Si rende quindi necessario un altro sforzo di fantasia, per visualizzare altre immagini: quelle di miei noti o sconosciuti consimili che oggi, domani o chissà quando, potrebbero forse trovarsi di fronte agli occhi la frase o il racconto che sono stati testé costruiti. E devo anche cercare di definire "cosa", in tal caso, vorrei far loro intendere. Il problema allora si amplia, nel tentativo di rendere di più comune e, in un certo senso, universale significato, ciò che era inizialmente nata come un'espressione del tutto soggettiva.

Se quanto pescato dal contenitore, scelto e ordinatamente allineato, poteva soddisfarmi, deve ora essere nuovamente suddiviso nelle sue singole componenti ed io dovrò cercare di capire se "quella" parola, in "quella" frase, o addirittura "quella" intera frase, non possano dare adito a differenti interpretazioni e non possano a loro volta riprodurre nella mente del lettore immagini, sensazioni o ricordi del tutto differenti da quelli che avrei voluto far nascere.

E il gioco allora continua, raccogliendo e scartando nuove parole, spostando e rispostando frasi, allungando o accorciando il discorso, togliendo i vocaboli superflui, soppesando gli aggettivi e gli avverbi, spezzando le frasi, rivedendo la punteggiatura; in un sottile esercizio che non si limita più a rappresentare soltanto ciò che avevo inizialmente costruito e che si era già abbastanza bene delineato al suo interno, ma che si allarga in uno sforzo di ulteriore immaginazione, nell'ambiziosa e spesso irrealizzabile speranza di riuscire a penetrare nella mente e nella fantasia del possibile lettore.

Si scopre così che in quel contenitore c'è veramente di tutto e che vi si può estrarre ciò che si vuole per comporre infinite sequenze di concetti e di immagini.
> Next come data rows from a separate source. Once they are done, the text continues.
(* ===== verification/GoStrings.v ===== *)
(** * The functions of Go's [strings] package the program uses

    Go strings are byte strings; a [string] of Rocq is a list of 8-bit
    [ascii] characters, so indexing and lengths agree.  Every separator the
    code searches for is a single ASCII byte. *)
From stdpp Require Import prelude strings.
From Stdlib Require Import Ascii String.
From S2P Require Import Prelude.
Local Open Scope string_scope.

Implicit Types (s t : string) (c : ascii).

(** Does the byte occur in the string? *)
Fixpoint has_char c s : bool :=
  match s with
  | EmptyString => false
  | String a s' => Ascii.eqb a c || has_char c s'
  end.

(** [strings.HasPrefix]. *)
Definition has_prefix (p s : string) : bool := String.prefix p s.

(** The text before and after the first occurrence of a byte. *)
Fixpoint cut c s : option (string * string) :=
  match s with
  | EmptyString => None
  | String a s' =>
      if Ascii.eqb a c then Some (EmptyString, s')
      else match cut c s' with
           | Some (l, r) => Some (String a l, r)
           | None => None
           end
  end.

(** [strings.SplitN(s, sep, n)] for [n >= 1]. *)
Fixpoint splitn (n : nat) c s : list string :=
  match n with
  | 0 => []
  | S n' =>
      match n' with
      | 0 => [s]
      | _ => match cut c s with
             | Some (l, r) => l :: splitn n' c r
             | None => [s]
             end
      end
  end.

(** [strings.Split(s, sep)]: one more part than there are separators. *)
Definition split c s : list string := splitn (S (String.length s)) c s.

(** [strings.TrimPrefix]. *)
Definition trim_prefix (p s : string) : string :=
  if has_prefix p s
  then String.substring (String.length p) (String.length s - String.length p) s
  else s.

(** [strings.TrimSpace] on ASCII: the white space of [unicode.IsSpace] below
    0x80 is tab, newline, vertical tab, form feed, return and blank. *)
Definition is_space c : bool :=
  let n := nat_of_ascii c in ((9 <=? n) && (n <=? 13))%nat || (n =? 32)%nat.

Fixpoint trim_left (p : ascii → bool) s : string :=
  match s with
  | EmptyString => EmptyString
  | String a s' => if p a then trim_left p s' else s
  end.

Fixpoint trim_right (p : ascii → bool) s : string :=
  match s with
  | EmptyString => EmptyString
  | String a s' =>
      match trim_right p s' with
      | EmptyString => if p a then EmptyString else String a EmptyString
      | r => String a r
      end
  end.

Definition trim_space s : string := trim_right is_space (trim_left is_space s).

(** [strings.Trim(s, cutset)] for a cut set of one byte. *)
Definition trim_char c s : string :=
  trim_right (Ascii.eqb c) (trim_left (Ascii.eqb c) s).

(** The separator of the program's composite keys. *)
Definition colon : ascii := ":"%char.
Definition no_colon (s : string) : Prop := has_char colon s = false.

(** ** Lemmas *)
#[local] Arguments String.append !_ _ /.

Lemma app_assoc_str s t u : (s ++ t) ++ u = s ++ (t ++ u).
Proof. induction s; simpl; congruence. Qed.

Lemma app_nil_str s : s ++ "" = s.
Proof. induction s; simpl; congruence. Qed.

Lemma app_inv_head_str s t u : s ++ t = s ++ u → t = u.
Proof. induction s; simpl; intros H; simplify_eq; auto. Qed.

Lemma length_app_str s t : String.length (s ++ t) = String.length s + String.length t.
Proof. induction s; simpl; congruence. Qed.

Lemma has_char_app c s t : has_char c (s ++ t) = has_char c s || has_char c t.
Proof. induction s; simpl; [done|]. rewrite IHs. apply orb_assoc. Qed.

Lemma cut_app c s t :
  has_char c s = false → cut c (s ++ String c t) = Some (s, t).
Proof.
  induction s as [|a s IH]; simpl; intros H.
  - by rewrite Ascii.eqb_refl.
  - apply orb_false_iff in H as [Ha Hs]. by rewrite Ha, IH.
Qed.

Lemma cut_none c s : has_char c s = false → cut c s = None.
Proof.
  induction s as [|a s IH]; simpl; intros H; [done|].
  apply orb_false_iff in H as [Ha Hs]. by rewrite Ha, IH.
Qed.

Lemma cut_some c s l r :
  cut c s = Some (l, r) → s = l ++ String c r ∧ has_char c l = false.
Proof.
  revert l. induction s as [|a s IH]; simpl; intros l H; [done|].
  destruct (Ascii.eqb_spec a c) as [->|Hne]; simplify_eq/=; [done|].
  destruct (cut c s) as [[l' r']|] eqn:E; simplify_eq/=.
  destruct (IH _ eq_refl) as [-> Hl]. split; [done|].
  rewrite Hl, orb_false_r. by apply Ascii.eqb_neq.
Qed.

Lemma has_prefix_app p s : has_prefix p (p ++ s) = true.
Proof.
  unfold has_prefix. induction p as [|a p IH]; simpl; [by destruct s|].
  destruct (ascii_dec a a); [apply IH|done].
Qed.

Lemma has_prefix_true p s : has_prefix p s = true → ∃ t, s = p ++ t.
Proof.
  unfold has_prefix. revert s. induction p as [|a p IH]; intros s H; [by exists s|].
  destruct s as [|b s]; [done|]. simpl in H.
  destruct (ascii_dec a b) as [->|]; [|done].
  destruct (IH _ H) as [t ->]. by exists t.
Qed.

(** Two strings with a separator-free prefix agree on both sides of the
    separator: the injectivity of every [a + ":" + b] key of the program. *)
Lemma sep_inj c s1 t1 s2 t2 :
  has_char c s1 = false → has_char c s2 = false →
  s1 ++ String c t1 = s2 ++ String c t2 → s1 = s2 ∧ t1 = t2.
Proof.
  intros H1 H2 E. pose proof (cut_app c s1 t1 H1) as C1.
  rewrite E, cut_app in C1 by done. by simplify_eq.
Qed.

(** A string without the separator is no composite key. *)
Lemma no_colon_sep (p a x : string) : no_colon x → x ≠ p ++ String colon a.
Proof.
  unfold no_colon. intros Hx ->. rewrite has_char_app in Hx.
  apply orb_false_iff in Hx as [_ Hx]. discriminate.
Qed.

(** A key [r2 + ":" + t] starts with [r1 + ":"] exactly when [r1 = r2]. *)
Lemma has_prefix_sep c r1 r2 t :
  has_char c r1 = false → has_char c r2 = false →
  has_prefix (r1 ++ String c "") (r2 ++ String c t) = bool_decide (r1 = r2).
Proof.
  intros H1 H2. case_bool_decide as Heq.
  - subst r2. replace (r1 ++ String c t) with ((r1 ++ String c "") ++ t)
      by (rewrite app_assoc_str; done).
    apply has_prefix_app.
  - destruct (has_prefix _ _) eqn:Hp; [|done].
    apply has_prefix_true in Hp as [u Hu]. rewrite app_assoc_str in Hu.
    apply (sep_inj c r2 t r1 u) in Hu as [-> _]; done.
Qed.

Lemma splitn_two c s t :
  has_char c s = false → splitn 2 c (s ++ String c t) = [s; t].
Proof. intros H. simpl. by rewrite cut_app. Qed.

Lemma splitn_three c s t u :
  has_char c s = false → has_char c t = false →
  splitn 3 c (s ++ String c (t ++ String c u)) = [s; t; u].
Proof.
  intros H1 H2. unfold splitn; fold splitn.
  rewrite (cut_app c s _ H1). by rewrite (cut_app c t _ H2).
Qed.

(** With enough parts allowed a string with no separator is one part. *)
Lemma splitn_none c n s : has_char c s = false → splitn (S n) c s = [s].
Proof. intros H. destruct n; simpl; [done|]. by rewrite cut_none. Qed.

Lemma splitn_cons c n s t :
  has_char c s = false → splitn (S (S n)) c (s ++ String c t) = s :: splitn (S n) c t.
Proof. intros H. cbn [splitn]. by rewrite cut_app. Qed.

(** The part limit of [split] is never reached. *)
Lemma splitn_enough c s n m :
  String.length s < n → String.length s < m → splitn n c s = splitn m c s.
Proof.
  revert s m. induction n as [|n IH]; intros s m Hn Hm; [lia|].
  destruct m as [|m]; [lia|].
  destruct (cut c s) as [[l r]|] eqn:E.
  - pose proof E as E'. apply cut_some in E' as [-> _].
    rewrite length_app_str in *. simpl in *.
    destruct n as [|n]; [lia|]. destruct m as [|m]; [lia|].
    rewrite E. f_equal. apply IH; lia.
  - destruct n, m; simpl; rewrite ?E; done.
Qed.

Lemma split_none c s : has_char c s = false → split c s = [s].
Proof. apply splitn_none. Qed.

Lemma split_cons c s t :
  has_char c s = false → split c (s ++ String c t) = s :: split c t.
Proof.
  intros H. unfold split. rewrite length_app_str. cbn [String.length].
  rewrite Nat.add_succ_r, splitn_cons by done. f_equal.
  apply splitn_enough; lia.
Qed.

Lemma trim_prefix_app p s : trim_prefix p (p ++ s) = s.
Proof.
  unfold trim_prefix. rewrite has_prefix_app, length_app_str.
  replace (String.length p + String.length s - String.length p)
    with (String.length s) by lia.
  induction p as [|a p IH]; simpl; [|done].
  induction s as [|b s IH]; simpl; [done|]. by rewrite IH.
Qed.

Lemma trim_right_no_last p s c :
  p c = false → trim_right p (s ++ String c "") = s ++ String c "".
Proof.
  intros Hc. induction s as [|a s IH]; simpl; [by rewrite Hc|].
  rewrite IH. by destruct s.
Qed.

#[export] Hint Rewrite app_assoc_str app_nil_str has_char_app : go.
#[export] Hint Resolve cut_app cut_none has_prefix_app : go.

(** ** Decimal numbers: [strconv.FormatInt], [strconv.ParseInt] in base ten *)

Definition digit (d : Z) : ascii := ascii_of_nat (48 + Z.to_nat d).
Definition digit_val (c : ascii) : option Z :=
  let v := (Z.of_nat (nat_of_ascii c) - 48)%Z in
  if ((0 <=? v) && (v <=? 9))%Z then Some v else None.

(** The digits of [z >= 0] in front of [acc]; each step consumes one. *)
Fixpoint dec_digits (fuel : nat) (z : Z) (acc : string) : string :=
  match fuel with
  | O => acc
  | S fuel =>
      if (z <? 10)%Z then String (digit z) acc
      else dec_digits fuel (z / 10) (String (digit (z mod 10)) acc)
  end.

(** Twenty digits hold every 64-bit number. *)
Definition FormatInt (z : Z) : string :=
  if (z <? 0)%Z then String "-"%char (dec_digits 20 (- z) "") else dec_digits 20 z "".

Fixpoint parse_digits (acc : Z) s : option Z :=
  match s with
  | EmptyString => Some acc
  | String c s' =>
      match digit_val c with
      | Some d => parse_digits (10 * acc + d) s'
      | None => None
      end
  end.

Definition parse_nonempty s : option Z :=
  match s with EmptyString => None | _ => parse_digits 0 s end.

(** The value [strconv.ParseInt(s, 10, 64)] returns and whether [err == nil];
    out of range the value is the nearest bound, on a syntax error it is 0. *)
Definition ParseInt s : Z * bool :=
  let r := match s with
           | String c s' =>
               if Ascii.eqb c "-" then option_map Z.opp (parse_nonempty s')
               else if Ascii.eqb c "+" then parse_nonempty s' else parse_nonempty s
           | EmptyString => None
           end in
  match r with
  | None => (0%Z, false)
  | Some z =>
      if (z <? - 2 ^ 63)%Z then ((- 2 ^ 63)%Z, false)
      else if (2 ^ 63 <=? z)%Z then ((2 ^ 63 - 1)%Z, false) else (z, true)
  end.

Lemma digit_val_digit d : (0 ≤ d < 10)%Z → digit_val (digit d) = Some d.
Proof.
  intros Hd. unfold digit_val, digit. rewrite nat_ascii_embedding by lia.
  replace (Z.of_nat (48 + Z.to_nat d) - 48)%Z with d by lia.
  by replace ((0 <=? d) && (d <=? 9))%Z with true
    by (symmetry; apply andb_true_iff; split; apply Z.leb_le; lia).
Qed.

Lemma parse_dec_digits fuel z acc :
  (0 ≤ z < 10 ^ Z.of_nat fuel)%Z →
  parse_digits 0 (dec_digits fuel z acc) = parse_digits z acc.
Proof.
  revert z acc. induction fuel as [|fuel IH]; intros z acc Hz.
  { change (10 ^ Z.of_nat 0)%Z with 1%Z in Hz. by replace z with 0%Z by lia. }
  cbn [dec_digits]. destruct (Z.ltb_spec z 10).
  - cbn [parse_digits]. rewrite digit_val_digit by lia. f_equal; lia.
  - rewrite Nat2Z.inj_succ, Z.pow_succ_r in Hz by lia.
    rewrite IH by (split; [apply Z.div_pos|apply Z.div_lt_upper_bound]; lia).
    cbn [parse_digits]. rewrite digit_val_digit by (apply Z.mod_pos_bound; lia).
    f_equal. pose proof (Z.div_mod z 10). lia.
Qed.

(** The text starts with a digit, hence is not empty and has no sign. *)
Lemma dec_digits_head fuel z acc :
  (0 ≤ z < 10 ^ Z.of_nat (S fuel))%Z →
  ∃ d s, (0 ≤ d < 10)%Z ∧ dec_digits (S fuel) z acc = String (digit d) s.
Proof.
  revert z acc. induction fuel as [|fuel IH]; intros z acc Hz.
  - change (10 ^ Z.of_nat 1)%Z with 10%Z in Hz. cbn [dec_digits].
    destruct (Z.ltb_spec z 10); [|lia]. exists z, acc. split; [lia|done].
  - change (dec_digits (S (S fuel)) z acc) with
      (if (z <? 10)%Z then String (digit z) acc
       else dec_digits (S fuel) (z / 10) (String (digit (z mod 10)) acc)).
    destruct (Z.ltb_spec z 10); [exists z, acc; split; [lia|done]|].
    apply IH. rewrite (Nat2Z.inj_succ (S fuel)), Z.pow_succ_r in Hz by lia.
    split; [apply Z.div_pos|apply Z.div_lt_upper_bound]; lia.
Qed.

Lemma digit_not_sign d :
  (0 ≤ d < 10)%Z → Ascii.eqb (digit d) "-" = false ∧ Ascii.eqb (digit d) "+" = false.
Proof.
  intros Hd. pose proof (digit_val_digit d Hd) as Hv.
  split; apply Ascii.eqb_neq; intros E; rewrite E in Hv; by vm_compute in Hv.
Qed.

Lemma ParseInt_FormatInt z : in_int64 z → ParseInt (FormatInt z) = (z, true).
Proof.
  intros Hz. unfold in_int64 in Hz. unfold FormatInt.
  assert (∀ y, (0 ≤ y ≤ 2 ^ 63)%Z → ∃ d s, (0 ≤ d < 10)%Z ∧
    dec_digits 20 y "" = String (digit d) s ∧ parse_nonempty (String (digit d) s) = Some y) as H.
  { intros y Hy. assert (0 ≤ y < 10 ^ Z.of_nat 20)%Z as Hy'
      by (change (10 ^ Z.of_nat 20)%Z with 100000000000000000000%Z; lia).
    destruct (dec_digits_head 19 y "" Hy') as (d & s & Hd & E).
    exists d, s. split_and!; [lia|lia|done|].
    pose proof (parse_dec_digits 20 y "" Hy') as Hp. by rewrite E in Hp. }
  destruct (Z.ltb_spec z 0).
  - destruct (H (- z)%Z) as (d & s & _ & E & Hp); [lia|]. unfold ParseInt. rewrite E.
    rewrite Ascii.eqb_refl, Hp. simpl option_map.
    rewrite Z.opp_involutive, (proj2 (Z.ltb_ge _ _)), (proj2 (Z.leb_gt _ _)) by lia. done.
  - destruct (H z) as (d & s & Hd & E & Hp); [lia|]. unfold ParseInt. rewrite E.
    destruct (digit_not_sign d Hd) as [-> ->]. rewrite Hp.
    rewrite (proj2 (Z.ltb_ge _ _)), (proj2 (Z.leb_gt _ _)) by lia. done.
Qed.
Parole in grado di costruire frasi che possono divertire o che possono irritare; che possono rendere incomprensibile il pensiero o che lo possono rendere scorrevole e chiaro; che possono "dire" o "non dire"; che possono interessare od annoiare. Parole buone per tutte le stagioni e per tutte le circostanze; parole vuote e parole dense di significati; espressioni dolci o volgari; parole che si fondono con i sentimenti più profondi del cuore o che si adattano alle più ambigue mire utilitaristiche; parole, parole, parole che escono a frotte da quel contenitore per mille possibili costruzioni, per mille ipotetiche destinazioni, per mille differenti interpretazioni.